Monkgate is a street in York, North Yorkshire running north-east from the city centre.

History
The street roughly follows the line of a Roman road from Eboracum to Derventio.  Its starting point was the Porta Principalis Sinistra of the Roman walls, now Monk Bar on the current York city walls.  The name "Monkgate" was first recorded in about 1075, named for monks attached to York Minster.  A Hospital of St Loy may have existed on the street, near Monk Bridge, but there was definitely a leper hospital there by 1380, and in 1396 a Maison Dieu was built, which survived until about 1610.

In the 12th-century, St Maurice's Church was constructed on the street.  The city's Jewish cemetery was also on the street.  The area became built up, but was devastated by the Siege of York in 1644, and all the current buildings are from after this date.  The Thomas Agar Hospital almshouse, built in 1631, appears to have survived the siege, but was demolished in 1879.

The York County Hospital was established on the street in 1740, and moved into a large building set back from the road in 1851.  In 1754, the Grey Coat School for girls was built, while from 1803 until 1840, Manchester College was based on the street, its buildings then becoming St John's College.  In the 18th- and 19th-centuries, the street was a prosperous residential area, with most buildings on the street dating from these centuries.  However, the area around it became increasingly industrial, and its prosperity declined.  St Maurice's Church was demolished in 1878, and a replaced demolished in 1967, although its cemetery survives.  The trees which once lined the street have largely been removed.  Despite this, the City of York Council claims that Monkgate has "retained its charm" and is "not as congested or noisy as some other city approaches".  Near Monk Bar, it has independent shops and other commercial uses, including a health centre and job centre, while it is more residential further out.

Layout and architecture

The street runs north-east from Monk Bar, continuing the line of Goodramgate.  It terminates at a roundabout at which it meets Heworth Green, Huntington Road, and Foss Bank, by Monk Bridge over the River Foss.  On the south-east side, it has junctions with St Maurice's Road, Agar Street, and Monkgate Cloisters, which leads to the former hospital.  On the north-west side, it meets Lord Mayor's Walk and Penley's Grove Street.

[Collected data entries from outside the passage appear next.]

Lemma newaccount_calm c n : respects bids_calm (newaccount e c n).
Proof.
  unfold newaccount, check_new_name, get_core_symbol, set_resource_limits, find_row.
  assert (forall f, (forall s, bids_calm s (f s)) -> respects bids_calm (modify f)) as Hm by apply respects_modify.
  ledger_loop fail ltac:(apply Hm; intros s; split; [|apply Z.le_refl]; intros [Hs1 Hs2]; split; cbn; try done; by apply map_Forall_delete).
Qed.
Lemma newaccount_fall c n : respects names_fall (newaccount e c n).
Proof. intros s u s' H. apply fall_of_kept; [by eapply newaccount_kept|by eapply newaccount_calm]. Qed.

Lemma bidrefund_fall b n : respects names_fall (bidrefund b n).
Proof.
  intros s u s' H Hok. eapply names_fall_kept; [by eapply bidrefund_kept| | |exact Hok]; destruct Hok as [Hok Hs];
    unfold bidrefund, token_transfer, send in H; apply bind_Ok in H as (it & s1 & [-> ->]%gets_Ok & H);
    apply bind_Ok in H as (r & s1 & [Hr ->]%require_found_Ok & H); apply bind_Ok in H as ([] & s1 & ->%modify_Ok & H);
    apply modify_Ok in H.
  - intros [Hs1 Hs2]. split; [by subst s'|].
    assert (bidrefunds s' = delete (n, b) (bidrefunds s)) as -> by (by rewrite H). by apply map_Forall_delete.
  - destruct (bidrefunds_ok _ _ _ Hok _ _ Hr) as [(Hr0 & _) _].
    assert (own b = false) as (?&?&?&?&?)%own_false by apply (proj2 Hs _ _ Hr).
    eassert (effects s' = effects s ++ [_]) as -> by (rewrite H; reflexivity). rewrite flow_snoc. cbn [flow_of].
    rewrite (proj2 (Z.eqb_neq b names_account)) by done. rewrite Z.eqb_refl. destruct (symbol_eqb _ _); lia.
Qed.

(** The first purchase of REX creates the pool, with no proceeds. *)
Lemma add_to_rex_pool_fall q : respects names_fall (add_to_rex_pool q).
Proof.
  intros s u s' H. unfold add_to_rex_pool in H. apply bind_Ok in H as (c & s1 & [Hc ->]%core_symbol_Ok & H).
  apply bind_Ok in H as (it & s1 & [-> ->]%gets_Ok & H). destruct (rexpool s) as [p|] eqn:Hp.
  - apply naming_fall. apply bind_Ok in H as (av & s1 & [_ ->]%gets_Ok & H). destruct (negb av).
    + apply bind_Ok in H as ([] & s1 & H & [_ ->]%ret_Ok). eapply set_pool_naming; [exact Hp| |exact H]; reflexivity.
    + apply bind_Ok in H as ([] & s1 & [_ ->]%check_Ok & H). apply bind_Ok in H as (r & s1 & [_ ->]%lift_Ok & H).
      apply bind_Ok in H as ([] & s1 & [_ ->]%check_Ok & H). apply bind_Ok in H as ([] & s1 & H & [_ ->]%ret_Ok).
      eapply set_pool_naming; [exact Hp| |exact H]; reflexivity.
  - apply bind_Ok in H as (lent & s1 & [(_ & _ & ->)%make_asset_Ok ->]%lift_Ok & H).
    apply bind_Ok in H as (unlent & s1 & [_ ->]%lift_Ok & H). apply bind_Ok in H as ([] & s1 & H & [_ ->]%ret_Ok).
    unfold set_pool in H. apply modify_Ok in H. intros [Hok Hs].
    assert (proceeds_of s = None) as Hn by (unfold proceeds_of; by rewrite Hp).
    assert (surplus y s1 = surplus y s) as Hsur by (unfold surplus, names_owed; rewrite Hn, H; cbn; lia).
    split; [split; [|by subst s1]|split; [lia|by rewrite H; cbn; lia]].
    destruct Hok as [Hcore ? ? ? Hcov ?]. split; rewrite ?Hsur; [by subst s1|by subst s1|by subst s1| |done|by subst s1].
    rewrite H. intros a [= <-]. cbn. split; [done|]. congruence.
Qed.
Hint Resolve runrex_fall close_auction_fall newaccount_fall bidrefund_fall add_to_rex_pool_fall : ledger.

Notable buildings on the north-west side of the street include 19 and 21 Monkgate, built in 1812; 37 Monkgate, built in 1794 and extended in 1848; a Methodist church, built in 1903; St Wilfrid's School, built in 1875; 39 Monkgate, built in 1794; 55 Monkgate, built about 1810; and 63 and 65, 67 and 69, and 71-75 Monkgate, all built in the 1810s.  On the south-east side, buildings include the Bay Horse, built about 1820, with an ice house behind it; the 18th-century 24 Monkgate; 36 Monkgate, completed in 1798; the Grade II* listed Middleton House, built about 1700; the early-18th century 40 Monkgate; 42 Monkgate, built by George Hudson; an 18th-century malt kiln; and 44 Monkgate, built around 1723.